(* ===== verification/AppboxLogger.v ===== *)
(** * The loggers of the application log

    AppboxLogger (appbox_logger.cpp): the logs of an application in its private
    and in its public directory. *)

From S2P Require Import Prelude Common Utils LogPrint SandboxFs AppFileManager LogQueue.
From Stdlib Require Import Ascii.

Definition PRIVATE_APP_LOG_DIR : string := "/data/storage/el2/base/files/hiapplog/".
Definition PUBLIC_APP_LOG_DIR : string := "/data/storage/el2/log/hiapplog/".
Definition LOG_FILE_PREFIX : string := "hiapplog".
Definition LOG_FILE_SUFFIX : string := ".log".
Definition PRIVATE_APP_PERSIST_FILE : string := PRIVATE_APP_LOG_DIR +:+ ".persist_sandbox_log_".
Definition PUBLIC_APP_PERSIST_FILE : string := PUBLIC_APP_LOG_DIR +:+ ".persist_sandbox_log_".
Definition MAX_SANDBOX_LOG_NUM : Z := 50.
Definition MAX_SANDBOX_LOG_FILE_SIZE : Z := 2 * 1024 * 1024.
Definition SANDBOX_LOG_MMAP_SIZE : Z := 16 * 1024.
Definition MAX_LOG_LEN : Z := 1024.
Definition SUCCESS : Z := 0.
Definition ERROR_DISABLED : Z := 50.

Inductive AppboxLoggerType := PRIVATE_SANDBOX | PUBLIC_SANDBOX.

Record logger := mkLogger {
  loggable_ : bool;
  initialized_ : bool;
  type_ : AppboxLoggerType;
  queue_ : queue AppFileManager;
}.

Definition set_queue (l : logger) (q : queue AppFileManager) : logger := mkLogger (loggable_ l) (initialized_ l) (type_ l) q.

Definition new_logger (pid : Z) (type : AppboxLoggerType) : logger :=
  mkLogger false false type (mkQueue [] false Waiting (new_app pid)).

(** The sum binds more tightly than the conditional. *)
Definition app_config (type : AppboxLoggerType) (pid : Z) : AppFileConfig :=
  mkAppConfig
    (match type with PRIVATE_SANDBOX => PRIVATE_APP_LOG_DIR | PUBLIC_SANDBOX => PUBLIC_APP_LOG_DIR end)
    (match type with
     | PRIVATE_SANDBOX => PRIVATE_APP_PERSIST_FILE
     | PUBLIC_SANDBOX => PUBLIC_APP_PERSIST_FILE +:+ to_string pid
     end)
    LOG_FILE_PREFIX LOG_FILE_SUFFIX MAX_SANDBOX_LOG_NUM MAX_SANDBOX_LOG_FILE_SIZE SANDBOX_LOG_MMAP_SIZE.

(** [None]: the last character of an empty string is read. *)
Definition DoWriteLog (msg : string) (l : logger) : option (logger * Z) :=
  if bool_decide (msg = "") then None
  else Some (set_queue l (AsyncWriteLog (end_line msg) (queue_ l)), SUCCESS).

Definition WriteLog (str : string) (l : logger) : option (logger * Z) :=
  if negb (loggable_ l) then Some (l, ERROR_DISABLED)
  else DoWriteLog (str_take (Z.to_nat MAX_LOG_LEN) str) l.

Section files.
Context (order : list string -> list string) (std_sort : forall A, (A -> A -> bool) -> list A -> list A).
Context (localtime : Z -> tm).

(** Clearing the files, and looking for those of the last seconds. *)
Inductive app_call : (AppFileManager -> sysM AppFileManager) -> Prop :=
| call_clear : app_call (fun m => '(m, _) ← ClearLogFiles order std_sort localtime m; mret m)
| call_files seconds : app_call (fun m => GetLogFilesByTime order m seconds;; mret m).

#[export] Instance app_files : FileManager AppFileManager := {|
  fm_WriteLog := AppFileManager.WriteLog order std_sort localtime;
  fm_Flush := AppFileManager.Flush order std_sort localtime;
  fm_Other := app_call;
|}.

Definition InitFileManager (pid : Z) (l : logger) : sysM (logger * bool) :=
  '(m, ok) ← AppFileManager.Initialize order std_sort localtime (app_config (type_ l) pid) (files_ (queue_ l));
  mret (set_queue l (mkQueue (tasks_ (queue_ l)) (stop_ (queue_ l)) (worker_ (queue_ l)) m), ok).

Definition SetStatus (pid : Z) (status : bool) (l : logger) : sysM logger :=
  l ← (if negb (initialized_ l) && status then
         '(l, ok) ← InitFileManager pid l;
         mret (mkLogger (loggable_ l) ok (type_ l) (queue_ l))
       else mret l);
  if negb (initialized_ l) then mret l else
  let oldStatus := loggable_ l in
  let l := mkLogger status (initialized_ l) (type_ l) (queue_ l) in
  if negb status && oldStatus then '(q, _) ← FlushLog (queue_ l); mret (set_queue l q) else mret l.

Definition CleanLog (l : logger) : sysM (logger * bool) :=
  '(m, ok) ← ClearLogFiles order std_sort localtime (files_ (queue_ l));
  mret (set_queue l (mkQueue (tasks_ (queue_ l)) (stop_ (queue_ l)) (worker_ (queue_ l)) m), ok).

Definition GetLogFile (seconds : Z) (l : logger) : sysM (list string) :=
  '(_, files) ← GetLogFilesByTime order (files_ (queue_ l)) seconds; mret files.
End files.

== == ==

What the task requires.
Start with the first line of the data and print every line exactly. The line containing "Definition SUCCESS : Z := 0." is the last one to include.

Finished task.
(* ===== verification/AppboxLogger.v ===== *)
(** * The loggers of the application log

    AppboxLogger (appbox_logger.cpp): the logs of an application in its private
    and in its public directory. *)

From S2P Require Import Prelude Common Utils LogPrint SandboxFs AppFileManager LogQueue.
From Stdlib Require Import Ascii.

Definition PRIVATE_APP_LOG_DIR : string := "/data/storage/el2/base/files/hiapplog/".
Definition PUBLIC_APP_LOG_DIR : string := "/data/storage/el2/log/hiapplog/".
Definition LOG_FILE_PREFIX : string := "hiapplog".
Definition LOG_FILE_SUFFIX : string := ".log".
Definition PRIVATE_APP_PERSIST_FILE : string := PRIVATE_APP_LOG_DIR +:+ ".persist_sandbox_log_".
Definition PUBLIC_APP_PERSIST_FILE : string := PUBLIC_APP_LOG_DIR +:+ ".persist_sandbox_log_".
Definition MAX_SANDBOX_LOG_NUM : Z := 50.
Definition MAX_SANDBOX_LOG_FILE_SIZE : Z := 2 * 1024 * 1024.
Definition SANDBOX_LOG_MMAP_SIZE : Z := 16 * 1024.
Definition MAX_LOG_LEN : Z := 1024.
Definition SUCCESS : Z := 0.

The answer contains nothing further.